When she left school she found work in a factory manufacturing women’s underwear from parachute silk, and later worked in a newsagents and as a pub landlady, In 1953 she met a council worker, Charlie Brooker, who was five years older, when he came to the house to replace the fire. They married, and were together for 52 years until Charlie’s death.

She first appeared on TOWIE alongside Wright in the show’s 2010 debut. “Mark started filming for the show and he kept talking about me to the producers and before I knew what was happening I was starring,” she recalled. She soon became a favourite with audiences, who adored her directness and one-liners. “I am a typical Essex girl, well I hope so!” she said. “I am nice, but I am just plain, unlike all the young girls with their fake tans and big heels. ”

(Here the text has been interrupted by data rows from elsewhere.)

Lemma runLiveness_results ReturnNode :
  wf g → executable g →
  ∃ n bound, (∀ N o, o ∈ opsOf g N → Target o < n) ∧
    ∀ fuel, bound ≤ fuel → ∃ R, runLiveness g labelLess inversePO fuel ReturnNode = Ok (Some R) ∧
      ∀ N, N ∈ Nodes g → ∃ r, R !! N = Some r ∧ liveResult n R N r.
Proof using Type.
  intros Hwf Hex. destruct (maxTarget_spec (Nodes g) 0) as (Max & HMax & _ & Hall);
    [intros N HN; by apply wf_is_Some|].
  set (n := Max + 1). set (D := bv_resize bv_empty n).
  assert (goodOps g n) as Hgood.
  { intros N o Ho. split; [by eapply Hex|]. specialize (Hall N o (opsOf_node g N o Hwf Ho) Ho). unfold n. lia. }
  assert (bv_size D = n) as HD by apply size_resize.
  destruct (@MFP.getMaximalFixedPoint_spec NodeT BitVector unit _ _ (livenessInstance g) (livenessLaws g n Hgood)
    (inverseTraits g) inversePO labelLess (λ _ _ _, True)
    (MFP.mkConfiguration (Some D) (Some D) (Some [ReturnNode]) MFP.All None) tt (Nodes g)) as (Reach & HReach & Hclosed & Hrun);
    try done.
  cbn [MFP.cBottom MFP.cExtremalValue MFP.cExtremalLabels option.default from_option id] in Hrun.
  exists n. eexists. split; [intros N o Ho; by apply (Hgood N o Ho)|]. intros fuel Hfuel.
  destruct (Hrun fuel Hfuel) as (R & [] & HR & Hl). exists R. split.
  { unfold runLiveness, make. rewrite HMax, !bind_ok. fold n D. by rewrite HR, bind_ok. }
  assert (∀ N, N ∈ Nodes g → N ∈ Reach) as HNR by (intros N HN; apply HReach; by exists N).
  assert (MFP.justified (ML := livenessLaws g n Hgood) (GT := inverseTraits g) Reach
    (MFP.initialValue D D [ReturnNode]) (λ N v, ∀ c, c < n → bv_test v c = true → liveAfter N c)) as HQ.
  { split.
    - intros N _ c Hc. unfold MFP.initialValue, D. case_decide; by rewrite test_fresh.
    - intros N M v v' HN HM%inverse_edge Hv Hv' HQv HQv' c Hc; [|done]. cbn [MFP.valid livenessLaws] in Hv, Hv'.
      cbn [MFP.combineValues livenessInstance MFP.transfer livenessLaws]. unfold combineValues.
      destruct (live_transfer g n Hgood N v Hv) as [HsT HtT]. rewrite test_or by lia.
      intros [Ht|Ht]%orb_true_iff; [by apply HQv'|]. exists N. split; [done|]. apply live_step.
      rewrite HtT in Ht by done. destruct (firstAccess c (opsOf g N)) as [[]|] eqn:Hf; try done; [by left|right].
      split; [done|]. by apply HQv. }
  assert (∀ M, M ∈ Nodes g → ∃ r, R !! M = Some r ∧ bv_size (MFP.InValue r) = n ∧ bv_size (MFP.OutValue r) = n) as Hsize.
  { intros M HM. destruct (Hl M (HNR M HM)) as (r & Hr & Hv & _ & HO & _). exists r. split; [done|]. split; [done|].
    rewrite HO. by apply live_transfer. }
  intros N HN. destruct (Hl N (HNR N HN)) as (r & Hr & Hv & _ & HO & _ & Hs & HJ). exists r. split; [done|].
  destruct (Hsize N HN) as (r1 & Hr1 & Hsizes). assert (r1 = r) as -> by congruence. split; [done| | |].
  - rewrite HO. by apply live_transfer.
  - intros M r' HM Hr'. pose proof (next_node g N M Hwf HM) as HinM.
    destruct (Hl M (HNR M HinM)) as (r1 & Hr1' & _ & _ & _ & _ & HsM & _).
    destruct (Hsize M HinM) as (r2 & Hr2 & _ & HsizeM).
    assert (r1 = r') as -> by congruence. assert (r2 = r') as -> by congruence.
    destruct (HsM N) as (r3 & Hr3 & Hle); [by apply inverse_edge|]. assert (r3 = r) as -> by congruence.
    cbn [MFP.isLessOrEqual livenessInstance] in Hle. unfold isLessOrEqual in Hle.
    rewrite and_le_flip in Hle by lia. by rewrite HsizeM in Hle.
  - intros c Hc Ht. by apply (HJ _ HQ).
Qed.
End exact.

(** ** Properties *)

(** C35: on every consistent graph the analysis ends, and its result is exact: a
    register is in the out value of a node when, and only when, some path from
    the start of the node reads it before writing or clobbering it, and in the
    in value when some path from one of the successors does. *)
Theorem liveness_exact `{LLVMBitVector} (g : Graph) (labelLess : NodeT → NodeT → bool)
    (inversePO : MFP.LLVMPostOrder NodeT (H0 := inverseTraits g)) ReturnNode :
  wf g → executable g →
  ∃ n bound, (∀ N o, o ∈ opsOf g N → Target o < n) ∧ ∀ fuel, bound ≤ fuel → ∃ R,
    runLiveness g labelLess inversePO fuel ReturnNode = Ok (Some R) ∧
    ∀ N, N ∈ Nodes g → ∃ r, R !! N = Some r ∧
      bv_size (MFP.InValue r) = n ∧ bv_size (MFP.OutValue r) = n ∧
      ∀ c, c < n → (bv_test (MFP.InValue r) c = true ↔ liveAfter g N c) ∧
                   (bv_test (MFP.OutValue r) c = true ↔ live g N c).
Proof.
  intros Hwf Hex. destruct (runLiveness_results g labelLess inversePO ReturnNode Hwf Hex) as (n & bound & Ht & Hrun).
  exists n, bound. split; [done|]. intros fuel Hfuel. destruct (Hrun fuel Hfuel) as (R & HR & Hres). exists R. split; [done|].
  intros N HN. destruct (Hres N HN) as (r & Hr & Hl). exists r. split; [done|]. destruct (lr_size _ _ _ _ _ Hl) as [Hs1 Hs2]. split; [done|]. split; [done|].
  intros c Hc. by apply (liveResult_exact g n R N r c).
Qed.
Lemma indexReaches_run c k N :
  indexReaches c k N ↔ ∃ a l, runSites g a l N ∧ (foldl (siteStep g W c k) (false, false) l).1 = true.
Proof using Type.
  split.
  - intros (w & Hw & a & l1 & l2 & Hrun & Hk). exists a, (l1 ++ w :: l2). split; [done|]. apply fold_reach. by exists l1, w, l2.
  - intros (a & l & Hrun & (l1 & w & l2 & -> & Hw & Hk)%fold_reach). exists w. split; [done|]. by exists a, l1, l2.
Qed.

Lemma indexRead_run c k N :
  indexRead c k N ↔ ∃ a l, runSites g a l N ∧ (foldl (siteStep g W c k) (false, false) l).2 = true.
Proof using Type.
  split.
  - intros (w & Hw & a & l1 & l2 & r & l3 & Hrun & Hk). exists a, (l1 ++ w :: l2 ++ r :: l3). split; [done|].
    apply fold_readUp. by exists l1, w, l2, r, l3.
  - intros (a & l & Hrun & (l1 & w & l2 & r & l3 & -> & Hw & Hk)%fold_readUp). exists w. split; [done|]. by exists a, l1, l2, r, l3.
Qed.

Lemma happened_nonempty c k l : foldl (siteStep g W c k) (false, false) l ≠ (false, false) → ∃ s, s ∈ l.
Proof using Type. destruct l as [|s l]; [done|]. exists s. by left. Qed.

Lemma reachResult_out N r c k :
  N ∈ Nodes g → R !! N = Some r → c < n → k < cnt c →
  ((bits (MFP.OutValue r) c k).1 = true ↔ indexReaches c k N) ∧ ((bits (MFP.OutValue r) c k).2 = true ↔ indexRead c k N).
Proof.
  intros HN Hr Hc Hk. destruct (HR N HN) as (r' & Hr' & Hres). assert (r' = r) as -> by congruence.
  destruct (arrives_out c k N (bits (MFP.InValue r) c k)) as [H1 H2]; [by apply (rr_arrives _ _ _ Hres)|].
  rewrite <-(rr_transfer _ _ _ Hres) in H1, H2 by done. rewrite indexReaches_run, indexRead_run.
  assert (∀ a l, runSites g a l N → foldl (siteStep g W c k) (false, false) l ≠ (false, false) →
    leState (foldl (siteStep g W c k) (false, false) l) (bits (MFP.OutValue r) c k)) as Hrep.
  { intros a l Hrun (s & Hs)%happened_nonempty. pose proof (run_node a l N s Hrun Hs) as Ha.
    destruct (HR a Ha) as (ra & Hra & _). by apply (run_reported c k a l N (false, false) ra r). }
  split; (split; [done|]); intros (a & l & Hrun & Ht); apply (Hrep a l Hrun); try done; by intros Heq; rewrite Heq in Ht.
Qed.

Lemma reachResult_in N r c k :
  N ∈ Nodes g → R !! N = Some r → c < n → k < cnt c →
  (bits (MFP.InValue r) c k).1 = true ↔ ∃ M, N ∈ nextOf g M ∧ indexReaches c k M.
Proof.
  intros HN Hr Hc Hk. destruct (HR N HN) as (r' & Hr' & Hres). assert (r' = r) as -> by congruence. split.
  - intros Ht. destruct (rr_arrives _ _ _ Hres c k Hc Hk fst) as (M & a & l & HM & Hrun & Hl); [by left|done|].
    exists M. split; [done|]. apply indexReaches_run. by exists a, l.
  - intros (M & HM & Hreach). assert (M ∈ Nodes g) as HMn.
    { destruct Hwf as (_ & _ & Ho). apply Ho. unfold nextOf, succs in HM.
      destruct (Store g !! M); [by eexists|by apply elem_of_nil in HM]. }
    destruct (HR M HMn) as (rM & HrM & HresM). apply (rr_flow _ _ _ HresM N r c k HM Hr Hc Hk).
    by apply (reachResult_out M rM c k HMn HrM Hc Hk).
Qed.
End exact.

Section run_results.
  Context `{LLVMBitVector} (g : Graph) (n : nat).
  Context (labelLess : NodeT → NodeT → bool).
  Context (forwardPO : MFP.LLVMPostOrder NodeT (H0 := forwardTraits g)).

(** How many bits a register has: one for each of its writes. *)
Definition writeCount (c : nat) : nat := length (writers g c).

(** The writes of a register are numbered in order, modulo 2^8. *)
Definition numbering (W : gmap site nat) : Prop :=
  ∀ c j w, c < n → writers g c !! j = Some w → W !! w = Some (j mod 256).

Lemma numbering_index W c w :
  wf g → goodOps g n → numbering W → isOn g OperationType.Write c w → ∃ k, W !! w = Some k ∧ k < writeCount c.
Proof.
  intros Hwf Hgood HW Hw. pose proof Hw as [j Hj]%(elem_writers g c w Hwf)%list_elem_of_lookup_1.
  assert (c < n) as Hc.
  { destruct Hw as (o & Ho & _ & <-). apply (Hgood w.1). by eapply list_elem_of_lookup_2. }
  exists (j mod 256). split; [by apply (HW c)|]. apply lookup_lt_Some in Hj. unfold writeCount.
  apply Nat.le_lt_trans with j; [apply Nat.Div0.mod_le|done].
Qed.

Lemma bits_fresh (cnt : nat → nat) c k :
  c < n → k < cnt c →
  bits ((λ c, mkWriters (bv_resize bv_empty (cnt c)) (bv_resize bv_empty (cnt c))) <$> seq 0 n) c k = (false, false).
Proof. intros Hc Hk. unfold bits. rewrite list_lookup_fmap, lookup_seq_lt by done. cbn. by rewrite test_fresh. Qed.

Lemma fresh_valid (cnt : nat → nat) :
  validSet n cnt ((λ c, mkWriters (bv_resize bv_empty (cnt c)) (bv_resize bv_empty (cnt c))) <$> seq 0 n).
Proof.
  split; [by rewrite length_fmap, length_seq|]. intros c x Hx. rewrite list_lookup_fmap_Some in Hx.
  destruct Hx as (i & -> & [-> _]%lookup_seq). split; apply size_resize.
Qed.

Lemma runReachingDefinitions_results Entry :
  wf g → goodOps g n →
  ∃ W bound, numbering W ∧ ∀ fuel, bound ≤ fuel →
    ∃ R, runReachingDefinitions g labelLess forwardPO fuel n Entry = Ok (Some R) ∧
      ∀ N, N ∈ Nodes g → ∃ r, R !! N = Some r ∧ reachResult g n writeCount W R N r.
Proof.
  intros Hwf Hgood. destruct (numbering_made g n Hwf Hgood) as (W & Hmake & HW). exists W.
  pose proof (numbering_index W) as Hidx.
  assert (∀ c w, isOn g OperationType.Write c w → ∃ k, W !! w = Some k ∧ k < writeCount c) as Hindexed by (intros; by apply Hidx).
  clear Hidx. set (D := _ <$> seq 0 n) in Hmake. assert (validSet n writeCount D) as HD by apply fresh_valid.
  set (laws := reachingLaws g n writeCount W Hgood Hindexed).
  destruct (@MFP.getMaximalFixedPoint_spec NodeT WritersSet unit _ _ (reachingInstance g W) laws
    (forwardTraits g) forwardPO labelLess (λ _ _ _, True)
    (MFP.mkConfiguration (Some D) (Some D) (Some [Entry]) MFP.All None) tt (Nodes g)) as (Reach & HReach & Hclosed & Hrun);
    try done.
  cbn [MFP.cBottom MFP.cExtremalValue MFP.cExtremalLabels option.default from_option id] in Hrun.
  eexists. split; [exact HW|]. intros fuel Hfuel. destruct (Hrun fuel Hfuel) as (R & [] & HR & Hl). exists R. split.
  { unfold runReachingDefinitions. rewrite Hmake, bind_ok. by rewrite HR, bind_ok. }
  assert (∀ N, N ∈ Nodes g → N ∈ Reach) as HNR by (intros N HN; apply HReach; by exists N).
  assert (MFP.justified (ML := laws) (GT := forwardTraits g) Reach
    (MFP.initialValue D D [Entry]) (λ N v, ∀ c k, c < n → k < writeCount c → arrives g W c k N (bits v c k))) as HQ.
  { split.
    - intros N _ c k Hc Hk sel Hsel. assert (MFP.initialValue D D [Entry] N = D) as -> by (unfold MFP.initialValue; by case_decide).
      unfold D. rewrite (bits_fresh writeCount) by done. by destruct Hsel as [-> | ->].
    - intros N M v v' HN HM Hv Hv' HQv HQv' c k Hc Hk sel Hsel.
      destruct (transfer_spec g n writeCount W Hgood Hindexed N v Hv) as [HvT HbT].
      cbn [MFP.combineValues reachingInstance MFP.transfer laws reachingLaws].
      rewrite (bits_combine n writeCount) by done. rewrite HbT by done.
      destruct (arrives_out g W c k N (bits v c k) (HQv c k Hc Hk)) as [H1 H2].
      specialize (HQv' c k Hc Hk sel Hsel).
      destruct Hsel as [-> | ->]; cbn; (intros [Ht|Ht]%orb_true_iff; [by apply HQv'|]);
        [destruct (H1 Ht) as (a & l & ? & ?)|destruct (H2 Ht) as (a & l & ? & ?)]; by exists N, a, l. }
  intros N HN. destruct (Hl N (HNR N HN)) as (r & Hr & Hv & _ & HO & _ & Hs & HJ). exists r. split; [done|].
  destruct (transfer_spec g n writeCount W Hgood Hindexed N (MFP.InValue r) Hv) as [HvO HbO].
  cbn [MFP.transfer laws reachingLaws] in HO. rewrite <-HO in HvO, HbO.
  split; [done|done| |by apply (HJ _ HQ)].
  intros M r' c k HM Hr' Hc Hk. pose proof (next_node g N M Hwf HM) as HinM.
  destruct (Hl M (HNR M HinM)) as (r1 & Hr1 & HvM & _). assert (r1 = r') as -> by congruence.
  destruct (Hs M HM) as (r2 & Hr2 & Hle). assert (r2 = r') as -> by congruence.
  cbn [MFP.isLessOrEqual reachingInstance] in Hle.
  rewrite (isLessOrEqual_spec n writeCount), (leSet_bits n writeCount) in Hle by done. by apply Hle.
Qed.
End run_results.

(** ** The unread writes *)

Section compute_facts.
  Context `{LLVMBitVector}.

Lemma computeLoop_spec P S Index Result :
  length P = length S → bv_size Result = Index + length P →
  ∃ v, computeLoop Index P S Result = Ok v ∧ bv_size v = bv_size Result ∧
    (∀ c, c < Index → bv_test v c = bv_test Result c) ∧
    ∀ i x y, P !! i = Some x → S !! i = Some y →
      bv_test v (Index + i) = bv_anyCommon (Reaching x) (bv_flip (Read y)).
Proof.
  revert S Index Result. induction P as [|x P IH]; intros [|y S] Index Result Hl Hs; try done.
  { by exists Result. }
  cbn in Hl, Hs. cbn [computeLoop].
  assert (∃ Result', (if bv_anyCommon (Reaching x) (bv_flip (Read y)) then setBit Result Index else resetBit Result Index) = Ok Result' ∧
    bv_size Result' = bv_size Result ∧ bv_test Result' Index = bv_anyCommon (Reaching x) (bv_flip (Read y)) ∧
    ∀ c, c < Index → bv_test Result' c = bv_test Result c) as (Result' & -> & Hs' & Ht & Ho).
  { unfold setBit, resetBit. rewrite (proj2 (Nat.ltb_lt _ _)) by lia. destruct (bv_anyCommon _ _); eexists; split_and!; try done.
    - apply size_set. lia. - rewrite test_set by lia. by rewrite Nat.eqb_refl.
    - intros c Hc. rewrite test_set by lia. destruct (Nat.eqb_spec Index c); [lia|done].
    - apply size_reset. lia. - rewrite test_reset by lia. by rewrite Nat.eqb_refl.
    - intros c Hc. rewrite test_reset by lia. destruct (Nat.eqb_spec Index c); [lia|done]. }
  rewrite bind_ok. destruct (IH S (Datatypes.S Index) Result') as (v & -> & Hsv & Hb & Ha); [lia|lia|].
  exists v. split; [done|]. split; [lia|]. split.
  - intros c Hc. rewrite Hb by lia. by apply Ho.
  - intros [|i] x' y' Hx Hy; cbn in Hx, Hy.
    + injection Hx as <-. injection Hy as <-. rewrite Nat.add_0_r, Hb by lia. done.
    + rewrite <-Nat.add_succ_comm. by apply Ha.
Qed.

(** A register is reported when some bit reaches the point and is not read at the sink. *)
Lemma compute_spec n cnt P S :
  validSet n cnt P → validSet n cnt S →
  ∃ v, compute P S = Ok v ∧ bv_size v = n ∧ ∀ c, c < n →
    bv_test v c = true ↔ ∃ k, k < cnt c ∧ (bits P c k).1 = true ∧ (bits S c k).2 = false.
Proof.
  intros [HlP HP] [HlS HS]. unfold compute. rewrite HlP, HlS, Nat.eqb_refl. cbn [revng_assert]. rewrite bind_ok.
  destruct (computeLoop_spec P S 0 (bv_resize bv_empty n)) as (v & -> & Hs & _ & Hv); [lia|rewrite size_resize; lia|].
  rewrite size_resize in Hs. exists v. split; [done|]. split; [done|]. intros c Hc.
  destruct (lookup_lt_is_Some_2 P c) as [x Hx]; [lia|]. destruct (lookup_lt_is_Some_2 S c) as [y Hy]; [lia|].
  specialize (Hv c x y Hx Hy). cbn in Hv. rewrite Hv. destruct (HP c x Hx) as [HxR HxD], (HS c y Hy) as [HyR HyD].
  rewrite anyCommon_spec by (rewrite size_flip; lia). unfold bits. rewrite Hx, Hy, HxR. cbn.
  split; intros (k & Hk & Ht & Hf); exists k; (split; [done|]); (split; [done|]);
    rewrite test_flip in * by lia; by destruct (bv_test (Read y) k).
Qed.
End compute_facts.

(** A write that was read on some path is, along every path from there. *)
Lemma readUpTo_extend g c w N M : rtc (λ a b, b ∈ nextOf g a) N M → readUpTo g c w N → readUpTo g c w M.
Proof.
  intros Hr. induction Hr as [N|N N' M HN _ IH]; [done|]. intros (a & l1 & l2 & r & l3 & Hrun & Hrest). apply IH.
  exists a, l1, l2, r, (l3 ++ sitesOf g N'). split; [|done].
  replace (l1 ++ w :: l2 ++ r :: l3 ++ sitesOf g N') with ((l1 ++ w :: l2 ++ r :: l3) ++ sitesOf g N')
    by (rewrite <-!app_assoc; cbn; by rewrite <-app_assoc).
  eapply run_trans; [exact Hrun|exact HN|constructor].
Qed.

Lemma run_end_node g a l N : wf g → runSites g a l N → a ∈ Nodes g → N ∈ Nodes g.
Proof. intros Hwf Hrun. induction Hrun as [a|a b l N Hb _ IH]; [done|]. intros _. by apply IH, (next_node g a). Qed.

(** The write [w] of [c] reaches the start or the end of [N]. *)
Definition reachesPoint (g : Graph) (c : nat) (w : site) (N : NodeT) (Before : bool) : Prop :=
  if Before then ∃ M, N ∈ nextOf g M ∧ reaches g c w M else reaches g c w N.

(** A write is unread when no path reads what it wrote. *)
Definition unread (g : Graph) (c : nat) (w : site) : Prop := ∀ M, ¬ readUpTo g c w M.

Section unread_writes.
  Context `{LLVMBitVector} (g : Graph) (n : nat) (W : gmap site nat) (R : gmap NodeT (MFP.MFPResult WritersSet)).
  Context (Hwf : wf g) (Hgood : goodOps g n) (HW : numbering g n W).
  Context (HR : ∀ N, N ∈ Nodes g → ∃ r, R !! N = Some r ∧ reachResult g n (writeCount g) W R N r).
  #[local] Set Default Proof Using "Type*".

(** What is reported, in terms of the indexes of the writes. *)
Lemma computeAt_index Sink N Before :
  Sink ∈ Nodes g → N ∈ Nodes g →
  ∃ v, computeAt R Sink N Before = Ok v ∧ bv_size v = n ∧ ∀ c, c < n →
    bv_test v c = true ↔ ∃ k, k < writeCount g c ∧ (∃ w, writesIndex g W c k w ∧ reachesPoint g c w N Before) ∧
      ¬ indexRead g W c k Sink.
Proof.
  intros HS HN. destruct (HR Sink HS) as (rs & HRs & HresS), (HR N HN) as (r & HRN & Hres).
  unfold computeAt, MFP.map_at. rewrite HRs, HRN, !bind_ok.
  destruct (compute_spec n (writeCount g) (if Before then MFP.InValue r else MFP.OutValue r) (MFP.OutValue rs))
    as (v & Hv & Hs & Ht); [destruct Before; apply Hres|apply HresS|].
  exists v. split; [done|]. split; [done|]. intros c Hc. rewrite Ht by done.
  assert (∀ k, k < writeCount g c →
    (bits (if Before then MFP.InValue r else MFP.OutValue r) c k).1 = true ↔
    ∃ w, writesIndex g W c k w ∧ reachesPoint g c w N Before) as Hpoint.
  { intros k Hk. unfold reachesPoint. destruct Before.
    - rewrite (reachResult_in g n (writeCount g) W R Hwf HR N r c k) by done. unfold indexReaches. naive_solver.
    - by apply (reachResult_out g n (writeCount g) W R Hwf HR N r c k). }
  assert (∀ k, k < writeCount g c → (bits (MFP.OutValue rs) c k).2 = false ↔ ¬ indexRead g W c k Sink) as Hsink.
  { intros k Hk. rewrite <-not_true_iff_false.
    by rewrite (proj2 (reachResult_out g n (writeCount g) W R Hwf HR Sink rs c k HS HRs Hc Hk)). }
  split; intros (k & Hk & H1 & H2); exists k; split_and!; try done; by (apply Hpoint || apply Hsink).
Qed.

Last month Brooker celebrated her 80th birthday on TOWIE in a party themed around the Royal Wedding, arriving at Croydon’s Addington Palace in a horse-drawn carriage. Asked how she coped with her new-found fame she replied, “I just get on with it. People say how do you feel that you’re a star, and I go, ‘I’m no different to anybody else’. I don’t take much notice of it.”

Her autobiography, Penny Sweets And Cobbled Streets: My East End Childhood, was published in 2012, containing a wealth of anecdotes of growing up in Bow. She writes of her wartime experiences, “It was such a terrible thing to live through the war. I don’t think if it happened today half the kids could get through it.” Brooker’s last appearance was for the show’s Christmas Special episode, which was broadcast on 16 December, the day she died.

Patricia Joan Brooker, television personality: born Bromley-by-Bow, London 21 November 1935; married 1955 Charlie Brooker (died 2007; three daughters; two sons); died Essex 16 December 2015.